== Segment start ==

(* ===== verification/Drain.v ===== *)
(** Draining: class [DrainManager] of [src/gem5/src/sim/drain.hh] and [drain.cc], and the
    interface [Drainable] of the objects it drains.

    A checkpoint needs every object to have nothing in flight.  The manager asks each
    object to drain, counts those that are not ready, and ends the simulation loop when the
    last of them has signalled; it asks again until all are ready at once.  What an object
    does when it drains is an argument: the objects that signal meanwhile, and its answer;
    what it does when it resumes: the objects it creates. *)
From Stdlib Require Import ZArith Lia.
From stdpp Require Import base numbers list gmap.
From S2P Require Import Prelude.

Open Scope Z_scope.

Inductive DrainState : Type := Running | Draining | Drained | Resuming.

#[export] Instance DrainState_eq_dec : EqDecision DrainState.
Proof. solve_decision. Defined.

(** The manager with the [_drainState] of each object; [exits] counts the calls of
    [exitSimLoop]. *)
Record DrainManager : Type := mkDrainManager {
  _allDrainable : list nat;
  _drainState : gmap nat DrainState;
  _count : Z;
  _state : DrainState;
  exits : nat;
}.

Definition set_count (v : Z) (m : DrainManager) : DrainManager := mkDrainManager (_allDrainable m) (_drainState m) v (_state m) (exits m).
Definition set_state (v : DrainState) (m : DrainManager) : DrainManager := mkDrainManager (_allDrainable m) (_drainState m) (_count m) v (exits m).
Definition set_drainState (i : nat) (v : DrainState) (m : DrainManager) : DrainManager :=
  mkDrainManager (_allDrainable m) (<[i := v]> (_drainState m)) (_count m) (_state m) (exits m).
Definition set_objects (v : list nat) (m : DrainManager) : DrainManager := mkDrainManager v (_drainState m) (_count m) (_state m) (exits m).
Definition exitSimLoop (m : DrainManager) : DrainManager :=
  mkDrainManager (_allDrainable m) (_drainState m) (_count m) (_state m) (S (exits m)).

(** [DrainManager()]. *)
Definition new_DrainManager : DrainManager := mkDrainManager [] ∅ 0 Running 0.

Definition drainState (i : nat) (m : DrainManager) : outcome DrainState :=
  match _drainState m !! i with Some s => Ok s | None => Err Undefined end.

(** [void registerDrainable(Drainable *obj)] and [unregisterDrainable]. *)
Definition registerDrainable (i : nat) (m : DrainManager) : outcome DrainManager :=
  do! assert_ (negb (bool_decide (i ∈ _allDrainable m))) then Ok (set_objects (_allDrainable m ++ [i]) m).
Fixpoint erase_object (i : nat) (l : list nat) : list nat :=
  match l with [] => [] | j :: l => if decide (j = i) then l else j :: erase_object i l end.
Definition unregisterDrainable (i : nat) (m : DrainManager) : outcome DrainManager :=
  do! assert_ (bool_decide (i ∈ _allDrainable m)) then Ok (set_objects (erase_object i (_allDrainable m)) m).

(** [Drainable()] and [~Drainable()]. *)
Definition new_Drainable (i : nat) (m : DrainManager) : outcome DrainManager :=
  registerDrainable i (set_drainState i (_state m) m).
Definition delete_Drainable (i : nat) (m : DrainManager) : outcome DrainManager :=
  let! m := unregisterDrainable i m in
  Ok (mkDrainManager (_allDrainable m) (delete i (_drainState m)) (_count m) (_state m) (exits m)).

(** [void DrainManager::signalDrainDone()]. *)
Definition manager_signalDrainDone (m : DrainManager) : outcome DrainManager :=
  do! assert_ (0 <? _count m) then
  let m := set_count (_count m - 1) m in
  Ok (if _count m =? 0 then exitSimLoop m else m).

(** [void Drainable::signalDrainDone() const]. *)
Definition signalDrainDone (i : nat) (m : DrainManager) : outcome DrainManager :=
  let! s := drainState i m in
  match s with
  | Running | Drained | Resuming => Ok m
  | Draining => manager_signalDrainDone (set_drainState i Drained m)
  end.

Fixpoint signal_all (l : list nat) (m : DrainManager) : outcome DrainManager :=
  match l with [] => Ok m | i :: l => let! m := signalDrainDone i m in signal_all l m end.

(** [bool allInState(DrainState state) const]. *)
Fixpoint all_in_state (s : DrainState) (l : list nat) (m : DrainManager) : outcome bool :=
  match l with
  | [] => Ok true
  | i :: l => let! t := drainState i m in if bool_decide (t <> s) then Ok false else all_in_state s l m
  end.
Definition allInState (s : DrainState) (m : DrainManager) : outcome bool := all_in_state s (_allDrainable m) m.

Section manager.
Context {W : Type}.
Variable drain : nat -> W -> list nat * DrainState * W.
Variable drainResume : nat -> W -> list nat * W.

(** [DrainState Drainable::dmDrain()]. *)
Definition dmDrain (i : nat) (m : DrainManager) (w : W) : outcome (DrainState * DrainManager * W) :=
  let m := set_drainState i Draining m in
  let '(signals, s, w) := drain i w in
  let! m := signal_all signals m in
  let m := set_drainState i s m in
  do! assert_ (bool_decide (s = Draining) || bool_decide (s = Drained)) then Ok (s, m, w).
(** [BaseIndexingPolicy(const Params &p)]: the set count and the product below it are
    unsigned 32-bit numbers. *)
Definition new_BaseIndexingPolicy (size entry_size assoc : Z) : outcome BaseIndexingPolicy :=
  let bytes := u32 (entry_size * assoc) in
  if bytes =? 0 then Err Undefined else
  let numSets := u32 (size / bytes) in
  let! setShift := floorLog2 entry_size in
  let! n := floorLog2 numSets in
  do! fatal_if (negb (isPowerOf2 numSets)) then
  do! fatal_if (assoc <=? 0) then
  Ok (mkBaseIndexingPolicy assoc numSets setShift (u32 (numSets - 1)) (setShift + n)
        (replicate (Z.to_nat numSets) (replicate (Z.to_nat assoc) None)) ∅).

(** [ReplaceableEntry* getEntry(const uint32_t set, const uint32_t way) const]. *)
Definition getEntry (set way : Z) (p : BaseIndexingPolicy) : outcome (option nat) :=
  match sets p !! Z.to_nat set with
  | Some ways => match ways !! Z.to_nat way with Some e => Ok e | None => Err Undefined end
  | None => Err Undefined
  end.

(** [void setEntry(ReplaceableEntry* entry, const uint64_t index)]. *)
Definition setEntry (entry : nat) (index : Z) (p : BaseIndexingPolicy) : outcome BaseIndexingPolicy :=
  let set := u32 (index / assoc p) in
  let way := u32 (index mod assoc p) in
  do! assert_ (set <? numSets p) then
  match sets p !! Z.to_nat set with
  | Some ways =>
      Ok (mkBaseIndexingPolicy (assoc p) (numSets p) (setShift p) (setMask p) (tagShift p)
            (<[Z.to_nat set := <[Z.to_nat way := Some entry]> ways]> (sets p)) (<[entry := (set, way)]> (positions p)))
  | None => Err Undefined
  end.

(** [Addr extractTag(const Addr addr) const]. *)
Definition extractTag (a : Z) (p : BaseIndexingPolicy) : Z := Z.shiftr a (tagShift p).

(** * Set-associative tables *)

(** [uint32_t SetAssociative::extractSet(const Addr addr) const]. *)
Definition extractSet (a : Z) (p : BaseIndexingPolicy) : Z := u32 (Z.land (Z.shiftr a (setShift p)) (setMask p)).

(** [Addr SetAssociative::regenerateAddr(const Addr tag, const ReplaceableEntry* entry)
    const], for an entry in [set]: the set number is shifted as a 32-bit number. *)
Definition regenerateAddr (tag set : Z) (p : BaseIndexingPolicy) : Z :=
  Z.lor (u64 (Z.shiftl tag (tagShift p))) (u32 (Z.shiftl set (setShift p))).

(** [std::vector<ReplaceableEntry*> SetAssociative::getPossibleEntries(const Addr addr)]. *)
Definition getPossibleEntries (a : Z) (p : BaseIndexingPolicy) : outcome (list (option nat)) :=
  match sets p !! Z.to_nat (extractSet a p) with Some ways => Ok ways | None => Err Undefined end.

(** * Skewed tables *)

Record SkewedAssociative : Type := mkSkewedAssociative {
  base : BaseIndexingPolicy;
  msbShift : Z;
}.

Definition NUM_SKEWING_FUNCTIONS : Z := 8.

(** [SkewedAssociative(const Params &p)]. *)
Definition new_SkewedAssociative (size entry_size assoc : Z) : outcome SkewedAssociative :=
  let! b := new_BaseIndexingPolicy size entry_size assoc in
  let! n := floorLog2 (numSets b) in
  let msbShift := n - 1 in
  do! panic_if (64 <? setShift b + 2 * (msbShift + 1)) then
  do! fatal_if (numSets b <=? 2) then
  Ok (mkSkewedAssociative b msbShift).

(** [Addr hash(const Addr addr) const]. *)
Definition hash (msb_shift a : Z) : outcome Z :=
  let! lsb := bits1 a 0 in
  let! msb := bits1 a msb_shift in
  let xor_bit := Z.lxor (u8 msb) (u8 lsb) in
  insertBits (Z.shiftr a 1) msb_shift msb_shift xor_bit.

(** [Addr dehash(const Addr addr) const]. *)
Definition dehash (msb_shift a : Z) : outcome Z :=
  let! msb := bits1 a (msb_shift - 1) in
  let! xor_bit := bits1 a msb_shift in
  let lsb := Z.lxor (u8 msb) (u8 xor_bit) in
  let addr_no_msb := mbits a (msb_shift - 1) 0 in
  insertBits (u64 (Z.shiftl addr_no_msb 1)) 0 0 lsb.

(** A loop that hashes [n] times. *)
Fixpoint repeat_o (n : nat) (f : Z -> outcome Z) (a : Z) : outcome Z :=
  match n with O => Ok a | S n => let! a := f a in repeat_o n f a end.

(** [Addr skew(const Addr addr, const uint32_t way) const]. *)
Definition skew (s : SkewedAssociative) (a way : Z) : outcome Z :=
  let m := msbShift s in
  let! addr1 := bits a m 0 in
  let! addr2 := bits a (2 * (m + 1) - 1) (m + 1) in
  let mix (f g : outcome Z) (c : Z) := let! x := f in let! y := g in Ok (Z.lxor (Z.lxor x y) c) in
  let! addr1 :=
    match way mod NUM_SKEWING_FUNCTIONS with
    | 0 => mix (hash m addr1) (hash m addr2) addr2
    | 1 => mix (hash m addr1) (hash m addr2) addr1
    | 2 => mix (hash m addr1) (dehash m addr2) addr2
    | 3 => mix (hash m addr1) (dehash m addr2) addr1
    | 4 => mix (dehash m addr1) (hash m addr2) addr2
    | 5 => mix (dehash m addr1) (hash m addr2) addr1
    | 6 => mix (dehash m addr1) (dehash m addr2) addr2
    | 7 => mix (dehash m addr1) (dehash m addr2) addr1
    | _ => Err Panic
    end in
  repeat_o (Z.to_nat (way / NUM_SKEWING_FUNCTIONS)) (hash m) addr1.

(** [Addr deskew(const Addr addr, const uint32_t way) const]. *)
Definition deskew (s : SkewedAssociative) (a way : Z) : outcome Z :=
  let m := msbShift s in
  let! addr1 := bits a m 0 in
  let! addr2 := bits a (2 * (m + 1) - 1) (m + 1) in
  let! addr1 :=
    (if NUM_SKEWING_FUNCTIONS <=? way then repeat_o (Z.to_nat (way / NUM_SKEWING_FUNCTIONS)) (dehash m) addr1 else Ok addr1) in
  match way mod 8 with
  | 0 => let! h := hash m addr2 in dehash m (Z.lxor (Z.lxor addr1 h) addr2)
  | 1 => let! h := hash m addr2 in repeat_o (Z.to_nat m) (hash m) (Z.lxor addr1 h)
  | 2 => let! h := dehash m addr2 in dehash m (Z.lxor (Z.lxor addr1 h) addr2)
  | 3 => let! h := dehash m addr2 in repeat_o (Z.to_nat m) (hash m) (Z.lxor addr1 h)
  | 4 => let! h := hash m addr2 in hash m (Z.lxor (Z.lxor addr1 h) addr2)
  | 5 => let! h := hash m addr2 in repeat_o (Z.to_nat (m + 1)) (hash m) (Z.lxor addr1 h)
  | 6 => let! h := dehash m addr2 in hash m (Z.lxor (Z.lxor addr1 h) addr2)
  | 7 => let! h := dehash m addr2 in repeat_o (Z.to_nat (m + 1)) (hash m) (Z.lxor addr1 h)
  | _ => Err Panic
  end.

(** [uint32_t SkewedAssociative::extractSet(const Addr addr, const uint32_t way) const]. *)
Definition skewed_extractSet (s : SkewedAssociative) (a way : Z) : outcome Z :=
  let! x := skew s (Z.shiftr a (setShift (base s))) way in Ok (u32 (Z.land x (setMask (base s)))).

(** [Addr SkewedAssociative::regenerateAddr(...) const], for an entry at [set] and [way]. *)
Definition skewed_regenerateAddr (s : SkewedAssociative) (tag set way : Z) : outcome Z :=
  let addr_set := Z.lor (u64 (Z.shiftl tag (msbShift s + 1))) set in
  let! x := deskew s addr_set way in
  Ok (Z.lor (u64 (Z.shiftl tag (tagShift (base s)))) (u64 (Z.shiftl (Z.land x (setMask (base s))) (setShift (base s))))).

(** The loop of [SkewedAssociative::getPossibleEntries]. *)
Fixpoint possible_loop (s : SkewedAssociative) (a : Z) (n : nat) (way : Z) : outcome (list (option nat)) :=
  match n with
  | O => Ok []
  | S n =>
      let! set := skewed_extractSet s a way in
      let! e := getEntry set way (base s) in
      let! es := possible_loop s a n (way + 1) in Ok (e :: es)
  end.
Definition skewed_getPossibleEntries (a : Z) (s : SkewedAssociative) : outcome (list (option nat)) :=
  possible_loop s a (Z.to_nat (assoc (base s))) 0.

(** * The hash as a shift register *)

Lemma bits1_testbit v i : 0 <= i < 64 -> bits1 v i = Ok (Z.b2z (Z.testbit v i)).
Proof. intros Hi. unfold bits1. rewrite bits_divmod by lia. rewrite Z.sub_diag, Z.testbit_spec' by lia. done. Qed.

Lemma lxor_b2z a b : Z.lxor (u8 (Z.b2z a)) (u8 (Z.b2z b)) = Z.b2z (xorb a b).
Proof. by destruct a, b. Qed.

Lemma b2z_testbit b i : 0 <= i -> Z.testbit (Z.b2z b) i = b && (i =? 0).
Proof. intros Hi. destruct b; cbn [Z.b2z andb]; [| apply Z.bits_0]. change 1 with (2 ^ 0). rewrite Z.pow2_bits_eqb by lia. apply Z.eqb_sym. Qed.

Lemma lxor_in_width w x y : 0 <= w -> in_width w x -> in_width w y -> in_width w (Z.lxor x y).
Proof.
  intros Hw Hx Hy. apply in_width_of_bits; [done | apply Z.lxor_nonneg; unfold in_width in *; lia |].
  intros i Hi. by rewrite Z.lxor_spec, (in_width_testbit w x), (in_width_testbit w y).
Qed.

Lemma lxor_cancel a b : Z.lxor (Z.lxor a b) b = a.
Proof. by rewrite Z.lxor_assoc, Z.lxor_nilpotent, Z.lxor_0_r. Qed.

Section hashing.
Variable n : Z.
Hypothesis Hn : 2 <= n <= 32.

(** A step of the register, and back. *)
Definition advance (x : Z) : Z := Z.lor (Z.shiftr x 1) (Z.shiftl (Z.b2z (xorb (Z.testbit x (n - 1)) (Z.testbit x 0))) (n - 1)).
Definition recede (x : Z) : Z := Z.lor (wrap n (Z.shiftl x 1)) (Z.b2z (xorb (Z.testbit x (n - 2)) (Z.testbit x (n - 1)))).

Lemma advance_testbit x i : in_width n x -> 0 <= i ->
  Z.testbit (advance x) i = if i =? n - 1 then xorb (Z.testbit x (n - 1)) (Z.testbit x 0) else Z.testbit x (i + 1).
Proof.
  intros Hx Hi. unfold advance. rewrite Z.lor_spec, Z.shiftr_spec, Z.shiftl_spec by done. destruct (Z.eqb_spec i (n - 1)) as [-> | Hne].
  - rewrite (in_width_testbit n x (n - 1 + 1)) by (done || lia). rewrite Z.sub_diag, b2z_testbit by done. by rewrite andb_true_r.
  - destruct (Z.ltb_spec i (n - 1)); [rewrite (Z.testbit_neg_r _ (i - (n - 1))) by lia | rewrite b2z_testbit by lia].
    + by rewrite orb_false_r.
    + destruct (Z.eqb_spec (i - (n - 1)) 0); [lia |]. by rewrite andb_false_r, orb_false_r.
Qed.

Lemma recede_testbit x i : in_width n x -> 0 <= i < n ->
  Z.testbit (recede x) i = if i =? 0 then xorb (Z.testbit x (n - 2)) (Z.testbit x (n - 1)) else Z.testbit x (i - 1).
Proof.
  intros Hx Hi. unfold recede. rewrite Z.lor_spec, wrap_testbit, Z.shiftl_spec, b2z_testbit by lia.
  destruct (Z.ltb_spec i n); [| lia]. destruct (Z.eqb_spec i 0) as [-> | Hne]; cbn [andb].
  - by rewrite andb_true_r.
  - by rewrite andb_false_r, orb_false_r.
Qed.

Lemma advance_width x : in_width n x -> in_width n (advance x).
Proof.
  intros Hx. apply in_width_of_bits; [lia | |].
  - unfold advance. apply Z.lor_nonneg. split; [apply Z.shiftr_nonneg; unfold in_width in Hx; lia | apply Z.shiftl_nonneg; by destruct (xorb _ _)].
  - intros i Hi. rewrite advance_testbit by (done || lia). destruct (Z.eqb_spec i (n - 1)); [lia |]. apply (in_width_testbit n); done || lia.
Qed.

Lemma recede_width x : in_width n (recede x).
Proof.
  unfold recede. apply lor_in_width; [lia | apply wrap_range; lia |]. unfold in_width. assert (2 ^ 1 <= 2 ^ n) by (apply Z.pow_le_mono_r; lia).
  destruct (xorb _ _); cbn; lia.
Qed.

Lemma hash_advance x : in_width n x -> hash (n - 1) x = Ok (advance x).
Proof.
  intros Hx. unfold hash. rewrite !bits1_testbit by lia. cbn [obind]. rewrite lxor_b2z. set (b := xorb _ _).
  destruct (insertBits_testbit (Z.shiftr x 1) (n - 1) (n - 1) (Z.b2z b)) as (y & -> & Hy & Ht); [| lia | lia |].
  { apply (in_width_mono n); [lia |]. apply shiftr_in_width; done || lia. }
  f_equal. apply Z.bits_inj'. intros i Hi. destruct (Z.ltb_spec i 64).
  - rewrite Ht, advance_testbit by (done || lia). destruct (Z.eqb_spec i (n - 1)) as [-> | Hne].
    + rewrite !Z.leb_refl, Z.sub_diag, b2z_testbit by lia. cbn. by rewrite andb_true_r.
    + assert (E : (n - 1 <=? i) && (i <=? n - 1) = false) by (destruct (Z.leb_spec (n - 1) i), (Z.leb_spec i (n - 1)); done || lia).
      rewrite E, Z.shiftr_spec by lia. done.
  - rewrite (in_width_testbit 64 y), (in_width_testbit n (advance x)) by (done || lia || by apply advance_width). done.
Qed.
(* ===== verification/Tags.v ===== *)
(** The tag store of a cache: classes [BaseTags] and [BaseSetAssoc],
    [src/gem5/src/mem/cache/tags/base.cc], [base.hh], [base_set_assoc.cc] and
    [base_set_assoc.hh].

    The store keeps blocks, named by their number, and asks an indexing policy where an
    address may be and a replacement policy which block to give up; it is written for every
    instance of the classes [IndexingPolicy] and [ReplacementPolicy].  The current tick and
    the numbers that policies draw are arguments. *)
From Stdlib Require Import ZArith Lia.
From stdpp Require Import base numbers list gmap.
From S2P Require Import Prelude IntMath Indexing Replacement CacheBlk.

Open Scope Z_scope.

(** * The store *)

Record TagStats : Type := mkTagStats {
  tagsInUse : Z;
  totalRefs : Z;
  sampledRefs : Z;
  warmupTick : Z;
  occupancies : gmap Z Z;
  tagAccesses : Z;
  dataAccesses : Z;
}.

Record Tags (I S : Type) : Type := mkTags {
  blkSize : Z;
  lookupLatency : Z;
  maxRequestors : Z;
  indexingPolicy : I;
  warmupBound : Z;
  warmedUp : bool;
  numBlocks : Z;
  stats : TagStats;
  allocAssoc : Z;
  blks : list CacheBlk;
  sequentialAccess : bool;
  replacementPolicy : S;
}.
Arguments mkTags {I S}.
Arguments blkSize {I S}.
Arguments lookupLatency {I S}.
Arguments maxRequestors {I S}.
Arguments indexingPolicy {I S}.
Arguments warmupBound {I S}.
Arguments warmedUp {I S}.
Arguments numBlocks {I S}.
Arguments stats {I S}.
Arguments allocAssoc {I S}.
Arguments blks {I S}.
Arguments sequentialAccess {I S}.
Arguments replacementPolicy {I S}.
Lemma check_loop_passes bs bds L fuel : NoDup L -> length L = N -> linked bs None L None -> masks_ok nt cap bs L -> bounds_ok nt cap bds L ->
  forall p j m, (p <= N)%nat -> (N - p < fuel)%nat -> (j <= nt)%nat -> (p < cap j)%nat -> (forall i, (i < j)%nat -> (cap i <= p)%nat) -> suffix_mask j m ->
  check_tracking fuel blk_size (last_or None L) (L !! p) (blk_size * Z.of_nat p) (blk_size * Z.of_nat (cap j)) m j bs bds = Ok tt.
Proof.
  intros Hnd Hlen Hl Hm [Hbl Hb]. induction fuel as [| fuel IH]; intros p j m HpN Hfuel Hj Hpj Hdone Hsm; [lia |]. destruct (L !! p) as [x |] eqn:Ex; [| done]. pose proof (lookup_lt_Some _ _ _ Ex) as Hp.
  destruct (linked_pos bs L p x Hl Ex) as (b & Hbx & _ & Hnext). cbn [check_tracking]. rewrite (node_ok (Some x) _ x b eq_refl Hbx). cbn [obind].
  rewrite (suffix_at p j m _ Hdone Hpj Hsm (Hm p x b Ex Hbx)), Z.eqb_refl. cbn [negb panic_if obind]. rewrite Hnext.
  assert (blk_size * Z.of_nat p + blk_size = blk_size * Z.of_nat (S p)) as -> by lia. rewrite (wrap_small 32) by (pose proof (cap_mono j nt Hj); split; nia).
  assert (last_or None L = L !! pred N) as Hlast' by (unfold last_or; rewrite <- Hlen, <- last_lookup; by destruct (last L)).
  destruct (Z.eqb_spec (blk_size * Z.of_nat (S p)) (blk_size * Z.of_nat (cap j))) as [Heq | Hneq]; cbn [andb].
  - assert (S p = cap j) as Hpc by nia. case_bool_decide as Htl.
    + assert (S p < N)%nat as HSp. { destruct (decide (S p = N)) as [E |]; [| lia]. destruct Htl. rewrite Hlast', <- E. cbn. by rewrite Ex. }
      assert (j < nt)%nat as Hjn by (destruct (decide (j < nt)%nat); [done | assert (j = nt) as -> by lia; lia]). unfold boundary. rewrite (Hb j Hjn). cbn [obind].
      replace (cap j - 1)%nat with p by lia. rewrite Ex, bool_decide_eq_true_2 by done. cbn [negb panic_if obind].
      replace (u32 (Z.shiftl (blk_size * Z.of_nat (cap j)) 1)) with (blk_size * Z.of_nat (cap (S j))).
      2: { rewrite Z.shiftl_mul_pow2 by lia. rewrite Hdouble. rewrite wrap_small; [lia |]. pose proof (cap_mono (S j) nt ltac:(lia)) as Hmo. rewrite Hdouble in Hmo. split; nia. }
      apply IH; try lia; [rewrite Hdouble; pose proof (Hcap j Hjn); lia | |].
      * intros i Hi. destruct (decide (i = j)) as [-> |]; [lia |]. pose proof (Hdone i). lia.
      * by apply suffix_next.
    + rewrite Hlast' in Htl. assert (p = pred N) as -> by (apply (NoDup_lookup L p (pred N) x Hnd Ex); by rewrite <- Htl). rewrite lookup_ge_None_2 by lia. by destruct fuel.
  - apply IH; try lia; [| intros i Hi; pose proof (Hdone i); lia | done]. assert (S p <> cap j) by nia. lia.
Qed.
End initial.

== Segment end ==

- Brief -
Look above for the line with "2 => let! h" and the line with "possible_loop s a (Z.to_nat"; transcribe both and all lines in between, exactly, and nothing else.

- Exercise output -
  | 2 => let! h := dehash m addr2 in dehash m (Z.lxor (Z.lxor addr1 h) addr2)
  | 3 => let! h := dehash m addr2 in repeat_o (Z.to_nat m) (hash m) (Z.lxor addr1 h)
  | 4 => let! h := hash m addr2 in hash m (Z.lxor (Z.lxor addr1 h) addr2)
  | 5 => let! h := hash m addr2 in repeat_o (Z.to_nat (m + 1)) (hash m) (Z.lxor addr1 h)
  | 6 => let! h := dehash m addr2 in hash m (Z.lxor (Z.lxor addr1 h) addr2)
  | 7 => let! h := dehash m addr2 in repeat_o (Z.to_nat (m + 1)) (hash m) (Z.lxor addr1 h)
  | _ => Err Panic
  end.

(** [uint32_t SkewedAssociative::extractSet(const Addr addr, const uint32_t way) const]. *)
Definition skewed_extractSet (s : SkewedAssociative) (a way : Z) : outcome Z :=
  let! x := skew s (Z.shiftr a (setShift (base s))) way in Ok (u32 (Z.land x (setMask (base s)))).

(** [Addr SkewedAssociative::regenerateAddr(...) const], for an entry at [set] and [way]. *)
Definition skewed_regenerateAddr (s : SkewedAssociative) (tag set way : Z) : outcome Z :=
  let addr_set := Z.lor (u64 (Z.shiftl tag (msbShift s + 1))) set in
  let! x := deskew s addr_set way in
  Ok (Z.lor (u64 (Z.shiftl tag (tagShift (base s)))) (u64 (Z.shiftl (Z.land x (setMask (base s))) (setShift (base s))))).

(** The loop of [SkewedAssociative::getPossibleEntries]. *)
Fixpoint possible_loop (s : SkewedAssociative) (a : Z) (n : nat) (way : Z) : outcome (list (option nat)) :=
  match n with
  | O => Ok []
  | S n =>
      let! set := skewed_extractSet s a way in
      let! e := getEntry set way (base s) in
      let! es := possible_loop s a n (way + 1) in Ok (e :: es)
  end.
Definition skewed_getPossibleEntries (a : Z) (s : SkewedAssociative) : outcome (list (option nat)) :=
  possible_loop s a (Z.to_nat (assoc (base s))) 0.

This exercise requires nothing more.